Background. Establishing whether a low-prevalence clinical condition is a risk factor for COVID-19 infection, or serious adverse outcomes, is difficult due to a limited number of patients, and lack of access to patient's data by researchers. The National COVID Collaborative Cohort (N3C), a centralized national data resource to study COVID-19, provides access to structured clinical data derived from electronic health records. As of June 2021, N3C contains data on 6,193,738 patients (2,090,138 with COVID-19, 33.7%) from 55 participating sites (Figure 1). We describe the characteristics of patients with PNTMI based on COVID-19 infection status. Methods. COVID-19 is defined by positive lab result (PCR, antigen, or antibody) or COVID-19 coding diagnosis, as defined by N3C. PNTMI phenotype was built with N3C Data Enclave concept set tool, and ATLAS (https://atlas.ohdsi.org/). We limited analysis to adults (18 years-old or older). We used de-identified data sets stripped of protected health information (PHI). We used N3C Data Enclave analytical tools for exploratory data analysis, and descriptive statistics. Results. We identified five hundred and eighty six individuals from 19 sites fulfilling the PNTMI phenotype (9.46 cases per 100,000 people). After our age limit, 555 individuals were included for analysis (Figure 2). 340 were females (61.3%), 447 of white race (80.5%), and 30 were Hispanic (5.4%). Additional descriptive statistics and statistical significance testing are provided (Table 1). The most common concept were "Non-tuberculous mycobacterial pneumonia", and "Pulmonary Mycobacterium avium complex infection". Four sites accounted for more than 50% of identified patients (Figure 2).

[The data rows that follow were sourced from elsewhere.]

(** The frames of a message, received on a registered channel, are dispatched
    as that message. *)
Lemma demux_content_frames id a c ch size msg props body :
  cn_channels c !! id = Some a -> id <> 0 -> cn_objs c !! a = Some ch ->
  is_Some (message_getContent msg) -> 0 < size \/ body = [] -> len body <= maxAlloc ->
  exists r cap header,
    hf_Properties header = properties_norm props /\
    mfor demux (frame_norm <$> content_frames id size msg props body) c
    = completed a c (message_norm msg) header body r cap ch.
Proof.
  intros Hr Hid Ha Hm Hs Hmax. rewrite frame_norm_content.
  set (header := Mk_headerFrame id _ 0 _ _).
  set (xs := chunks (length body) (Z.to_nat size) body).
  assert (concat xs = body /\ Forall (fun x => x <> []) xs) as [Hx1 Hx2].
  { destruct Hs as [Hs| ->]; [|done]. split; [apply chunks_concat; lia|].
    eapply Forall_impl; [|apply chunks_sizes; lia]. intros x [Hx _] ->. simpl in Hx. lia. }
  assert (hf_Size header = len (concat xs)) as Hsz.
  { rewrite Hx1. apply uintw_small. pose proof (len_nonneg body). unfold is_uint, maxAlloc in *. lia. }
  destruct (recv_content a c ltac:(by eapply lookup_lt_Some) id demux)
    with (x := fst (message_id msg)) (y := snd (message_id msg)) (msg := message_norm msg)
         (header := header) (xs := xs) (ch := ch) as (r & cap & E).
  - intros f ch' Hf. by apply (demux_content id).
  - done.
  - by apply message_norm_content.
  - done.
  - done.
  - rewrite Hsz, Hx1. done.
  - exists r, cap, header. split; [done|]. rewrite (set_chan_id _ _ _ Ha) in E. rewrite E, Hx1.
    apply mbind_ret_unit.
Qed.

(** ** Negotiation *)

Lemma max_spec x y : max x y = Z.max x y.
Proof. unfold max. destruct (Z.ltb_spec y x); lia. Qed.
Lemma min_spec x y : min x y = Z.min x y.
Proof. unfold min. destruct (Z.ltb_spec x y); lia. Qed.

Lemma pickUInt16_pick x y : pickUInt16 x y = pick x y.
Proof. done. Qed.
Lemma minUInt16_min x y : minUInt16 x y = min x y.
Proof. done. Qed.

(** ** Frame sizes *)

Lemma frame_bytes_length id x bs :
  emits (frame_write (F_body (Mk_bodyFrame id x))) bs -> len bs = len x + frameHeaderSize.
Proof.
  intros He. cbn [frame_write] in He. unfold bodyFrame_write in He. cbn [bf_ChannelId bf_Body] in He.
  rewrite (emits_det _ _ _ He (emits_writeFrame _ _ _)).
  unfold len. rewrite !length_app. cbn [length]. rewrite !length_app, !length_be_encode.
  cbn [length]. unfold frameHeaderSize. lia.
Qed.

(** ** Properties *)

(** sending a message with content on an open channel writes the
    method, a header that announces the length of the body, and the body in
    order in non-empty pieces, none of whose frames is larger than the
    negotiated frame size; everything is flushed and nothing else changes. *)
Theorem sendOpen_splits_content a msg c ch props body :
  cn_objs c !! a = Some ch -> ch_closed ch = false -> cn_closed c = false -> cn_transport c = Working ->
  message_getContent msg = Some (props, body) -> frameHeaderSize < cn_FrameSize c ->
  Forall frame_ok (content_frames (ch_id ch) (cn_FrameSize c - frameHeaderSize) msg props body) ->
  exists bs pieces,
    sendOpen a msg c = Ok (None, with_writer [] (cn_wire c ++ cn_buf c ++ bs) c) /\
    emits (write_frames
      (F_method (Mk_methodFrame (ch_id ch) 0 0 (Some msg)) ::
       F_header (Mk_headerFrame (ch_id ch) (fst (message_id msg)) 0 (uintw 64 (len body)) props) ::
       ((fun x => F_body (Mk_bodyFrame (ch_id ch) x)) <$> pieces))) bs /\
    concat pieces = body /\
    Forall (fun x => x <> [] /\ forall b, emits (frame_write (F_body (Mk_bodyFrame (ch_id ch) x))) b ->
              len b <= cn_FrameSize c) pieces.
Proof.
  intros Ha Hch Hc Hb Hm Hfs Hok. unfold frameHeaderSize in Hfs.
  assert (piece_size (cn_FrameSize c) body = cn_FrameSize c - frameHeaderSize) as Es
    by (unfold piece_size; rewrite (proj2 (Z.ltb_lt _ _)) by lia; done).
  destruct (sendOpen_ok a msg c ch props body) as (bs & E & W); try done; [by right|by rewrite Es|].
  rewrite Es in W. unfold frameHeaderSize in *.
  exists bs, (chunks (length body) (Z.to_nat (cn_FrameSize c - (1 + 2 + 4 + 1))) body).
  split_and!; [done|done|apply chunks_concat; lia|].
  eapply Forall_impl; [|apply chunks_sizes; lia]. intros x [Hx1 Hx2]. split; [by intros ->; simpl in Hx1; lia|].
  intros b Hb'%frame_bytes_length. unfold len, frameHeaderSize in *. lia.
Qed.

(** A connection with one open channel, number 1. *)
Definition connected : Connection :=
  with_objs [newChannel 1] (with_registry {[1 := 0%nat]} None (with_tuning 10 4096 0 initial_connection)).

Definition sample_publish : message :=
  M_basicPublish (Mk_basicPublish 0 "ex" "key" true false
    (MkProperties "text/plain" "" [("n", VInt 7)] 2 0 "" "" "" "" (MkTime 1700000000 5) "" "" "" "")
    (bytes_of_string "hello")).

Definition sample_content : properties * list byte :=
  default (zeroProperties, []) (message_getContent sample_publish).

Lemma sample_content_ok :
  Forall frame_ok (content_frames 1 4088 sample_publish (fst sample_content) (snd sample_content)).
Proof.
  unfold content_frames.
  assert (chunks (length (snd sample_content)) (Z.to_nat 4088) (snd sample_content)
          = [bytes_of_string "hello"]) as -> by (by vm_compute).
  repeat first [constructor | by vm_compute | progress (cbn; unfold properties_ok; cbn) | split_and!].
Qed.

Lemma sendOpen_splits_content_witness :
  exists bs pieces,
    sendOpen 0 sample_publish connected
    = Ok (None, with_writer [] (cn_wire connected ++ cn_buf connected ++ bs) connected) /\
    emits (write_frames
      (F_method (Mk_methodFrame 1 0 0 (Some sample_publish)) ::
       F_header (Mk_headerFrame 1 60 0 (uintw 64 (len (snd sample_content))) (fst sample_content)) ::
       ((fun x => F_body (Mk_bodyFrame 1 x)) <$> pieces))) bs /\
    concat pieces = snd sample_content /\
    Forall (fun x => x <> [] /\ forall b, emits (frame_write (F_body (Mk_bodyFrame 1 x))) b ->
              len b <= cn_FrameSize connected) pieces.
Proof.
  apply (sendOpen_splits_content 0 sample_publish connected (newChannel 1));
    [done|done|done|done|done|done|apply sample_content_ok].
Defined.

(** C3: content survives the wire: the bytes one side writes for a message,
    read by the other side on an open channel of the same number (in
    whatever state of reassembly that channel is), are dispatched there as
    one message with the same arguments, properties and body (up to the
    normalisation of values), and nothing else is dispatched. *)
Theorem content_end_to_end a1 c1 ch1 msg props body a2 c2 ch2 e :
  cn_objs c1 !! a1 = Some ch1 -> ch_closed ch1 = false -> cn_closed c1 = false -> cn_transport c1 = Working ->
  message_getContent msg = Some (props, body) ->
  (cn_FrameSize c1 <= 0 \/ frameHeaderSize < cn_FrameSize c1) ->
  Forall frame_ok (content_frames (ch_id ch1) (piece_size (cn_FrameSize c1) body) msg props body) ->
  cn_channels c2 !! ch_id ch1 = Some a2 -> ch_id ch1 <> 0 -> cn_objs c2 !! a2 = Some ch2 ->
  len body <= maxAlloc -> e <> ErrUnexpectedEOF ->
  exists bs r cap header,
    sendOpen a1 msg c1 = Ok (None, with_writer [] (cn_wire c1 ++ cn_buf c1 ++ bs) c1) /\
    let msg' := message_setContent (message_norm msg) (properties_norm props) body in
    Connection_reader (Rdr bs e) c2
    = (dispatch a2 (Some msg') >> transition a2 RecvMethod >>
       Connection_shutdown (Some (reader_error e)))
        (set_chan a2 (with_assembly r (Some msg') (Some header) body cap ch2) c2).
Proof.
  intros Ha Hch Hc Hb Hm Hfs Hok Hr Hid Ha2 Hmax He.
  destruct (sendOpen_ok a1 msg c1 ch1 props body) as (bs & E & W); [done..|].
  pose proof (size_positive _ body Hfs) as Hs.
  destruct (demux_content_frames (ch_id ch1) a2 c2 ch2 (piece_size (cn_FrameSize c1) body) msg props body)
    as (r & cap & header & Hp & Ed); [done|done|done|by rewrite Hm|done|done|].
  exists bs, r, cap, header. split; [done|]. cbv zeta. unfold Connection_reader.
  rewrite (reader_run_frames _ bs _ e c2 Hok W He).
  - unfold mbind at 1. rewrite Ed. unfold completed. rewrite Hp.
    unfold mbind. destruct (dispatch a2 _ _) as [[[] c']| | |]; [|done..].
    by destruct (transition a2 RecvMethod c') as [[[] ?]| | |].
  - pose proof (emits_frames_length _ _ Hok W). cbn [rd_bytes]. lia.
Qed.

Lemma content_end_to_end_witness :
  exists bs r cap header,
    sendOpen 0 sample_publish connected
    = Ok (None, with_writer [] (cn_wire connected ++ cn_buf connected ++ bs) connected) /\
    let msg' := message_setContent (message_norm sample_publish)
                  (properties_norm (fst sample_content)) (snd sample_content) in
    Connection_reader (Rdr bs EOF) connected
    = (dispatch 0 (Some msg') >> transition 0 RecvMethod >>
       Connection_shutdown (Some (reader_error EOF)))
        (set_chan 0 (with_assembly r (Some msg') (Some header) (snd sample_content) cap (newChannel 1)) connected).
Proof.
  apply (content_end_to_end 0 connected (newChannel 1) sample_publish (fst sample_content) (snd sample_content)
           0 connected (newChannel 1) EOF);
    [done|done|done|done|done|by right|apply sample_content_ok|done|done|done|by vm_compute|done].
Defined.

(** with a negotiated frame size of 8 or less a body cannot be sent:
    at exactly 8 the loop sends empty frames for ever over a working transport, below 8 the slice
    expression panics. *)
Theorem tiny_frame_size id body c fuel :
  body <> [] -> cn_closed c = false -> cn_transport c = Working ->
  send_body fuel id (8 - frameHeaderSize) body 0 (8 - frameHeaderSize) c = NoFuel /\
  (forall FrameSize, 0 < FrameSize < 8 -> 
     send_body (S fuel) id (FrameSize - frameHeaderSize) body 0 (FrameSize - frameHeaderSize) c = Panicked).
Proof.
  intros Hb Hc Ht. pose proof (len_pos body Hb) as Hl. unfold frameHeaderSize. split.
  - change (8 - (1 + 2 + 4 + 1)) with 0. revert c Hc Ht. induction fuel as [|fuel IH]; intros c Hc Ht;
      cbn [send_body]; rewrite (proj2 (Z.ltb_lt 0 (len body))) by done; [done|].
    rewrite (proj2 (Z.ltb_ge (len body) 0)) by lia. cbv zeta. rewrite Z.ltb_irrefl.
    destruct (emits_body id (take (Z.to_nat (0 - 0)) (drop (Z.to_nat 0) body))) as (b1 & E1).
    rewrite (mbind_ok _ _ _ _ _ (sendUnflushed_ok _ _ _ Hc Ht E1)). by apply IH.
  - intros fs Hfs. cbn [send_body]. rewrite (proj2 (Z.ltb_lt 0 (len body))) by done.
    rewrite (proj2 (Z.ltb_ge (len body) _)) by lia.
    by rewrite (proj2 (Z.ltb_lt _ 0)) by lia.
Qed.

Lemma tiny_frame_size_witness :
  send_body 3 1 (8 - frameHeaderSize) [Zbyte 1] 0 (8 - frameHeaderSize) connected = NoFuel /\
  (forall FrameSize, 0 < FrameSize < 8 ->
     send_body 4 1 (FrameSize - frameHeaderSize) [Zbyte 1] 0 (FrameSize - frameHeaderSize) connected = Panicked).
Proof. apply (tiny_frame_size 1 [Zbyte 1] connected 3); done. Defined.

Lemma sends_on_closed a msg c ch :
  cn_objs c !! a = Some ch -> ch_closed ch = true ->
  Channel_send a msg c = Ok (Some (AmqpError ErrClosed), c) \/ msg = M_channelCloseOk Mk_channelCloseOk.
Proof.
  intros Ha Hc. unfold Channel_send, Channel_IsClosed, mbind, mret. rewrite (get_chan_ok _ _ _ Ha), Hc.
  destruct msg; try (by left). right. by destruct m.
Qed.

(** Once a channel is closed, nothing but a close-ok is sent on it: any
    other message is refused with [ErrClosed] and leaves the connection as it
    was. *)
Theorem closed_channel_sends_nothing a msg c ch :
  cn_objs c !! a = Some ch -> ch_closed ch = true -> (forall m, msg <> M_channelCloseOk m) ->
  Channel_send a msg c = Ok (Some (AmqpError ErrClosed), c).
Proof. intros Ha Hc Hm. destruct (sends_on_closed a msg c ch Ha Hc) as [E|E]; [done|by destruct (Hm _ E)]. Qed.

Definition closed_connected : Connection :=
  with_objs [with_closed true (newChannel 1)] connected.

We identified 24 individuals with COVID-19 (4.32%), and 44 deaths in this cohort (7.9%). Deaths were unrelated to COVID-19 event. Conclusion. In N3C, the PNTMI cohort has a lower proportion of COVID-19 infection than the general population, and it was not a cause of mortality. Further analysis to study impact of comorbidities, and differences in race and geographical location are warranted. N3C is a powerful research platform to study the impact of COVID-19 in special populations with low prevalence, and it can be used to study other populations of interest.